Download Free Beams Of Light On Early Methodism In America Book in PDF and EPUB Free Download. You can read online Beams Of Light On Early Methodism In America and write the review.

Winner of the 2015 Saddleback Selection Award from the Historical Society of The United Methodist Church During the nineteenth century, camp meetings became a signature program of American Methodists and an extraordinary engine for their remarkable evangelistic outreach. Methodism in the American Forest explores the ways in which Methodist preachers interacted with and utilized the American woodland, and the role camp meetings played in the denomination's spread across the country. Half a century before they made themselves such a home in the woods, the people and preachers learned the hard way that only a fool would adhere to John Wesley's mandate for preaching in fields of the New World. Under the blazing American sun, Methodist preachers sought and found a better outdoor sanctuary for large gatherings: under the shade of great oaks, a natural cathedral where they held forth with fervid sermons. The American forests, argues Russell E. Richey, served the preachers in several important ways.
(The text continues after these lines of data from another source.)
Lemma scan_PortNotFound_iff (fp : lines) :
  forall counter : Z,
    (0 <= counter < 5000)%Z ->
    scan counter fp = Raise PortNotFound
    <-> Forall no_server (firstn (Z.to_nat (4999 - counter)) (yielded fp))
        /\ ((5000 - counter <= Z.of_nat (length (yielded fp)))%Z
            \/ failure fp = None
            \/ failure fp = Some PortNotFound).
Proof.
  induction fp as [|l rest IH|e]; intros counter Hc;
    cbn [scan yielded failure length].
  - rewrite firstn_nil. split; [intros _|reflexivity].
    split; [constructor|now right; left].
  - destruct (Z.leb_spec 5000 (counter + 1)) as [Hge|Hlt].
    + replace (Z.to_nat (4999 - counter)) with 0%nat by lia.
      cbn [firstn]. split; [intros _|reflexivity].
      split; [constructor|left; lia].
    + replace (Z.to_nat (4999 - counter))
        with (S (Z.to_nat (4999 - (counter + 1)))) by lia.
      cbn [firstn].
      destruct (startswith l Preview_Server) eqn:Hl.
      * split.
        -- intros H. now elim (port_of_line_not_PortNotFound l).
        -- intros [H _]. inversion H as [|? ? Hno _]; subst.
           unfold no_server in Hno. congruence.
      * rewrite IH by lia. split.
        -- intros [Hall Hend]. split; [now constructor|].
           destruct Hend as [Hend|Hend]; [left; lia|now right].
        -- intros [Hall Hend]. inversion Hall as [|? ? _ Hall']; subst.
           split; [assumption|].
           destruct Hend as [Hend|Hend]; [left; lia|now right].
  - rewrite firstn_nil. split.
    + intros H. injection H as ->. split; [constructor|now right; right].
    + intros [_ [H|[H|H]]]; [exfalso; change (Z.of_nat 0) with 0%Z in H; lia|discriminate|congruence].
Qed.

(** X2: the exception of line 144 is raised exactly when none of the
    first 4999 lines the iteration yields starts with "Preview Server"
    and the iteration either yields a 5000th line or ends before with the
    end of the file (or with that very exception). *)
Theorem findHttpPort_PortNotFound_iff (fp : lines) :
  findHttpPort (Ok fp) = Raise PortNotFound
  <-> Forall no_server (firstn 4999 (yielded fp))
      /\ ((5000 <= length (yielded fp))%nat
          \/ failure fp = None
          \/ failure fp = Some PortNotFound).
Proof.
  unfold findHttpPort. rewrite scan_PortNotFound_iff by lia.
  change (Z.to_nat (4999 - 0)) with 4999%nat.
  split; (intros [Hall Hend]; split; [assumption|]);
    (destruct Hend as [Hend|Hend]; [left; lia|now right]).
Qed.

Lemma scan_outcome (fp : lines) :
  forall counter : Z,
    (0 <= counter)%Z ->
    match scan counter fp with
    | Ok port =>
        exists before line later,
          fp = prepend before (Line line later)
          /\ (counter + Z.of_nat (length before) < 4999)%Z
          /\ Forall no_server before
          /\ startswith line Preview_Server = true
          /\ port_of_line line = Ok port
    | Raise e =>
        e = PortNotFound \/ e = IndexError \/ e = ValueError
        \/ failure fp = Some e
    end.
Proof.
  induction fp as [|l rest IH|e]; intros counter Hc; cbn [scan failure].
  - now left.
  - destruct (Z.leb_spec 5000 (counter + 1)) as [Hge|Hlt]; [now left|].
    destruct (startswith l Preview_Server) eqn:Hl.
    + destruct (port_of_line_outcome l) as [[port H]|[H|H]]; rewrite H.
      * exists [], l, rest. cbn [prepend length].
        repeat split; try assumption; try constructor. lia.
      * now right; left.
      * now right; right; left.
    + specialize (IH (counter + 1)%Z ltac:(lia)).
      destruct (scan (counter + 1) rest) as [port|e]; [|exact IH].
      destruct IH as (before & line & later & -> & Hlen & Hall & Hline & Hp).
      exists (l :: before), line, later. cbn [prepend length].
      repeat split; try assumption; [lia|now constructor].
  - now right; right; right.
Qed.

(** X4: the outcomes of port discovery.  A port is returned only as the
    integer of the first announcing line, one of the first 4999 lines the
    iteration yields.  An exception is that of line 144, [IndexError]
    (announcing line without a colon), [ValueError] (no integer after
    the colon), the exception of lines 131-132, or the one that ended the
    iteration of the file. *)
Theorem findHttpPort_outcome (log : result lines) :
  match findHttpPort log with
  | Ok port =>
      exists before line later,
        log = Ok (prepend before (Line line later))
        /\ (length before < 4999)%nat
        /\ Forall no_server before
        /\ startswith line Preview_Server = true
        /\ port_of_line line = Ok port
  | Raise e =>
      e = PortNotFound \/ e = IndexError \/ e = ValueError
      \/ log = Raise e
      \/ exists fp, log = Ok fp /\ failure fp = Some e
  end.
Proof.
  destruct log as [fp|e]; cbn [findHttpPort]; [|now right; right; right; left].
  pose proof (@scan_outcome fp 0%Z ltac:(lia)) as H.
  destruct (scan 0 fp) as [port|e].
  - destruct H as (before & line & later & -> & Hlen & Hall & Hline & Hp).
    exists before, line, later. repeat split; try assumption. lia.
  - destruct H as [H|[H|[H|H]]]; auto.
    right; right; right; right. now exists fp.
Qed.

(** The exceptions of the file are met: a log that is not there, and one
    whose second block of bytes is not text. *)
Example findHttpPort_no_file :
  findHttpPort (Raise FileNotFoundError) = Raise FileNotFoundError.
Proof. reflexivity. Qed.

Example findHttpPort_bad_byte :
  findHttpPort
    (Ok (Line (text_of "Loading scene" ++ nl) (Fail UnicodeDecodeError)))
  = Raise UnicodeDecodeError.
Proof. reflexivity. Qed.

(** [int] reads the decimal digits of every script and refuses more than
    4300 digits. *)
Example int_arabic_indic :
  int [1641; 1635; 1634; 1633]%N = Ok 9321%Z.
Proof. vm_compute. reflexivity. Qed.

Example int_4301_digits :
  int (repeat 49%N 4301) = Raise ValueError
  /\ exists n, int (repeat 49%N 4300) = Ok n.
Proof.
  split; [vm_compute; reflexivity|].
  destruct (int (repeat 49%N 4300)) as [n|e] eqn:H; [now exists n|].
  vm_compute in H. discriminate.
Qed.

End FindHttpPortMore.

(** ** More on the dialog *)

Module DialogMore.

Import FindHttpPort PreviewProcessorWatchThread PreviewProcessorDialog.
Import PreviewProcessorSlots WatchThreadFacts DialogFacts.
Local Open Scope string_scope.
Local Open Scope list_scope.

(** X6: an exception raised while the port is looked up, the playlist is
    fetched or its items are parsed leaves [process] as it is raised, and
    nothing has been set up by then: no file, no thread, no range, no
    connection. *)
Theorem process_discovery_raises (cls : signals) (e : env) (s : state)
  (err : exn) :
  (findHttpPort (frame_log e) = Raise err
   \/ (exists port,
          findHttpPort (frame_log e) = Ok port
          /\ urlopen_read e
               (playlist_url (hd "" (split "/" (frame_resource e))) port
                  (if aovs e then "/aovs" else "")) = Raise err)
   \/ (exists port playlist,
          findHttpPort (frame_log e) = Ok port
          /\ urlopen_read e
               (playlist_url (hd "" (split "/" (frame_resource e))) port
                  (if aovs e then "/aovs" else "")) = Ok playlist
          /\ findall_text e playlist = Raise err)) ->
  process cls e s = (Raise err, s).
Proof.
  unfold process, bind, lift. rewrite split_first.
  intros [Hport|[(port & Hport & Hget)|(port & playlist & Hport & Hget & Hitems)]].
  - now rewrite Hport.
  - now rewrite Hport, Hget.
  - now rewrite Hport, Hget, Hitems.
Qed.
Like a kind of Gethesemane, the remote, garden-like solitude provided them with a place to seek counsel from the Holy Spirit. They also saw the forest as a desolate wilderness, and a means for them to connect with Israel's years after the Exodus and Jesus's forty days in the desert after his baptism by John. The dauntless preachers slashed their way through, following America's expanding settlement, and gradually sacralizing American woodlands as cathedral, confessional, and spiritual challenge-as shady grove, as garden, and as wilderness. The threefold forest experience became a Methodist standard. The meeting of Methodism's basic governing body, the quarterly conference, brought together leadership of all levels. The event stretched to two days in length and soon great crowds were drawn by the preaching and eventually the sacraments that were on offer. Camp meetings, if not a Methodist invention, became the movement's signature, a development that Richey tracks throughout the years that Methodism matured, to become a central denomination in America's religious landscape.
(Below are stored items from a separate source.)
Lemma getValueByID_disk (N : Z) (q : Queue) (id : Z) (w w' : World)
      (r : bytes * option error) :
  getValueByID N q id w = Returns (r, w') ->
  disk w' = disk w /\
  match snd r with
  | Some _ => fst r = []
  | None => exists d, db q = Some (leveldb.mkDB d false) /\
                      leveldb.contents d w !! idToKey id = Some (fst r)
  end.
Proof.
  unfold getValueByID, Length, umod, bind.
  destruct (N =? 0); [discriminate|]. unfold ret at 1.
  destruct (_ =? 0).
  { intros H. injection H as <- <-. cbn [fst snd]. auto. }
  destruct (head q <? tail q).
  - destruct ((id <=? head q) || (tail q <? id)).
    + intros H. injection H as <- <-. cbn [fst snd]. auto.
    + apply getValue_disk.
  - destruct (tail q <? head q); [|apply getValue_disk].
    destruct ((tail q <? id) && (id <=? head q)).
    + intros H. injection H as <- <-. cbn [fst snd]. auto.
    + apply getValue_disk.
Qed.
Early American Methodists commonly described their religious lives as great wars with sin and claimed they wrestled with God and Satan who assaulted them in terrible ways. Carefully examining a range of sources, including sermons, letters, autobiographies, journals, and hymns, Jeffrey Williams explores this violent aspect of American religious life and thought. Williams exposes Methodism's insistence that warfare was an inevitable part of Christian life and necessary for any person who sought God's redemption. He reveals a complex relationship between religion and violence, showing how violent expression helped to provide context and meaning to Methodist thought and practice, even as Methodist religious life was shaped by both peaceful and violent social action.
To find more information about Rowman and Littlefield titles, please visit www.rowmanlittlefield.com.
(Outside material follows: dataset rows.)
Inductive DeviceError :=
| InvalidServiceConfig | InvalidBgpConfig | InvalidRoutingPolicy | InvalidQosConfig | InvalidSpanningTree
| InvalidChannel | InvalidAccessList | AccessListCapacity | NotSubinterface | DuplicateEncapsulation
| InvalidHostname | InvalidInterface (name : bytes) | MissingInterface | InvalidDescription
| InvalidDeviceId | NotSwitchport | NotRoutedPort | UnsupportedIpv4Interface | InvalidVlanName
| DefaultVlan | InvalidOspfProcess | InvalidOspfConfig | InvalidIpv6Config | OspfUnsupported
| AccessListUnsupported | MissingAccessList | DhcpUnsupported | InvalidDhcpPoolName | MissingDhcpPool
| InvalidDhcpNetwork | NatUnsupported | InvalidNatConfig.
#[export] Instance DeviceError_eq_dec : EqDecision DeviceError.
Proof. solve_decision. Defined.

(** ** Interface names *)

(** [char::is_whitespace], the White_Space property of Unicode. *)
Definition is_whitespace (c : Z) : bool :=
  ((9 <=? c) && (c <=? 13)) || (c =? 32) || (c =? 133) || (c =? 160) || (c =? 5760)
  || ((8192 <=? c) && (c <=? 8202)) || (c =? 8232) || (c =? 8233) || (c =? 8239) || (c =? 8287) || (c =? 12288).

(** [s.split(p)] and [s.split_whitespace()]. *)
Fixpoint split_if (p : Z → bool) (s : bytes) : list bytes :=
  match s with
  | [] => [[]]
  | c :: s' =>
      if p c then [] :: split_if p s'
      else match split_if p s' with
           | [] => [[c]]
           | w :: ws => (c :: w) :: ws
           end
  end.
Definition split_whitespace (s : bytes) : list bytes :=
  filter (λ w, w ≠ []) (split_if is_whitespace s).

(** [s.split_once(c)], and [s.split_at(s.find(p)?)]. *)
Fixpoint split_once (c : Z) (s : bytes) : option (bytes * bytes) :=
  match s with
  | [] => None
  | b :: s => if b =? c then Some ([], s) else '(l, r) ← split_once c s; Some (b :: l, r)
  end.
Fixpoint split_at_first (p : Z → bool) (s : bytes) : option (bytes * bytes) :=
  match s with
  | [] => None
  | b :: s' => if p b then Some ([], s) else '(l, r) ← split_at_first p s'; Some (b :: l, r)
  end.
Fixpoint starts_with (s prefix : bytes) : bool :=
  match prefix, s with
  | [], _ => true
  | p :: prefix, c :: s => (c =? p) && starts_with s prefix
  | _ :: _, [] => false
  end.

Definition is_ascii_alphabetic (c : Z) : bool := ((65 <=? c) && (c <=? 90)) || ((97 <=? c) && (c <=? 122)).

Definition candidates : list (bytes * InterfaceKind) :=
  [(text "GigabitEthernet", GigabitEthernet); (text "TenGigabitEthernet", TenGigabitEthernet);
   (text "Serial", Serial); (text "Console", Console); (text "Port-channel", PortChannel);
   (text "Loopback", Loopback); (text "Vlan", Vlan)].

(** The numbers a kind accepts. *)
Definition numbers_valid (kind : InterfaceKind) (numbers : list Z) : bool :=
  match kind with
  | GigabitEthernet | TenGigabitEthernet | Serial => (2 <=? len numbers) && (len numbers <=? 3)
  | EthernetSubinterface => false
  | PortChannel => (len numbers =? 1) && (1 <=? nth 0 numbers 0) && (nth 0 numbers 0 <=? 4096)
  | Console | Loopback => len numbers =? 1
  | Vlan => (len numbers =? 1) && (1 <=? nth 0 numbers 0) && (nth 0 numbers 0 <=? 4094)
  end.

(** The part of [canonical_interface] for a name without a dot. *)
Definition canonical_family (input compact : bytes) : res DeviceError (bytes * InterfaceKind) :=
  match split_at_first is_ascii_digit compact with
  | None => Err (InvalidInterface input)
  | Some (family, suffix) =>
      match filter (λ c : bytes * InterfaceKind,
              family ≠ [] ∧ starts_with (to_ascii_lowercase c.1) (to_ascii_lowercase family) = true) candidates with
      | [(name, kind)] =>
          if negb (forallb (λ b, is_ascii_digit b || (b =? 47)) suffix) then Err (InvalidInterface input)
          else
            numbers ← ok_or (mapM (parse U16_MAX) (split 47 suffix)) (InvalidInterface input);
            if negb (numbers_valid kind numbers) then Err (InvalidInterface input)
            else Ok (name ++ join 47 (map to_string numbers), kind)
      | _ => Err (InvalidInterface input)
      end
  end.

(** The parent of a subinterface has no dot, so two rounds are enough. *)
Fixpoint canonical_rounds (fuel : nat) (input : bytes) : res DeviceError (bytes * InterfaceKind) :=
  match fuel with
  | O => Panic
  | S fuel =>
      let parts := split_whitespace input in
      if (2 <? len parts)
         || ((len parts =? 2) && negb (forallb (λ b, is_ascii_alphabetic b || (b =? 45)) (nth 0 parts [])))
      then Err (InvalidInterface input)
      else
        let compact := concat parts in
        match split_once 46 compact with
        | Some (parent, number) =>
            if bool_decide (parent = []) || bool_decide (number = []) || negb (forallb is_ascii_digit number)
            then Err (InvalidInterface input)
            else
              number ← ok_or (n ← parse U32_MAX number; if 0 <? n then Some n else None) (InvalidInterface input);
              '(parent, kind) ← canonical_rounds fuel parent;
              if negb (is_ethernet kind) then Err (InvalidInterface input)
              else Ok (parent ++ 46 :: to_string number, EthernetSubinterface)
        | None => canonical_family input compact
        end
  end.
Definition canonical_interface (input : bytes) : res DeviceError (bytes * InterfaceKind) :=
  canonical_rounds 2 input.

Example canonical_gi : canonical_interface (text " gi 0/01 ") = Ok (text "GigabitEthernet0/1", GigabitEthernet).
Proof. reflexivity. Qed.
Example canonical_sub : canonical_interface (text "te1/0/2.010") = Ok (text "TenGigabitEthernet1/0/2.10", EthernetSubinterface).
Proof. reflexivity. Qed.

(** ** Helper lemmas: text *)

Lemma split_if_none p s : Forall (λ c, p c = false) s → split_if p s = [s].
Proof. induction 1 as [|c s Hc _ IH]; cbn; [done|]. by rewrite Hc, IH. Qed.
Lemma split_if_elem p s w c : w ∈ split_if p s → c ∈ w → c ∈ s ∧ p c = false.
Proof.
  revert w. induction s as [|b s IH]; intros w; cbn [split_if].
  - intros ->%list_elem_of_singleton. by intros ?%not_elem_of_nil.
  - destruct (p b) eqn:Hb.
    + intros [->|Hw]%elem_of_cons Hc; [by apply not_elem_of_nil in Hc|]. destruct (IH w Hw Hc). split; [by right|done].
    + destruct (split_if p s) as [|w0 ws].
      * intros ->%list_elem_of_singleton ->%list_elem_of_singleton. split; [by left|done].
      * intros [->|Hw]%elem_of_cons Hc.
        -- apply elem_of_cons in Hc as [->|Hc]; [split; [by left|done]|].
           destruct (IH w0 ltac:(by left) Hc). split; [by right|done].
        -- destruct (IH w ltac:(by right) Hc). split; [by right|done].
Qed.
Lemma split_whitespace_plain s :
  s ≠ [] → Forall (λ c, is_whitespace c = false) s → split_whitespace s = [s].
Proof. intros Hs Hw. unfold split_whitespace. rewrite split_if_none by done. by rewrite filter_cons_True, filter_nil. Qed.
Lemma compact_elem s c : c ∈ concat (split_whitespace s) → c ∈ s.
Proof.
  unfold split_whitespace. intros Hc.
  apply list_elem_of_In, in_concat in Hc as (w & Hw%list_elem_of_In & Hc%list_elem_of_In).
  apply list_elem_of_filter in Hw as [_ Hw]. by destruct (split_if_elem _ _ _ _ Hw Hc).
Qed.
What motivates people to work for justice? Recent studies have moved away from an emphasis on specific principles and toward an understanding of social and cultural forces. But what about times in history when distinct ideas were critical for positive change? The pre-Civil War abolitionist movement represents one such time. During an era when race-based slavery was buttressed by the machinery of civil law, many people developed arguments for freedom and equity that were grounded in divine law. There were Methodist witnesses for justice who lived by this distinction between civil and godly authority. While Methodism, as an institution, betrayed its founding opposition to slavery, many within the movement expressed a prophetic vision. A vibrant counterculture borrowed from Scripture and modern philosophy to argue for a “higher law” of justice. The world-changing ideas that overcame slavery in America were not disembodied and ethereal. They were mediated through the lives of multidimensional individuals. Sojourner Truth, Luther Lee, Laura Haviland, Henry Bibb, and Gilbert Haven were very different from one another. Yet they were animated by similar ideas, grounded in faith, and shaped by a common commitment to human rights.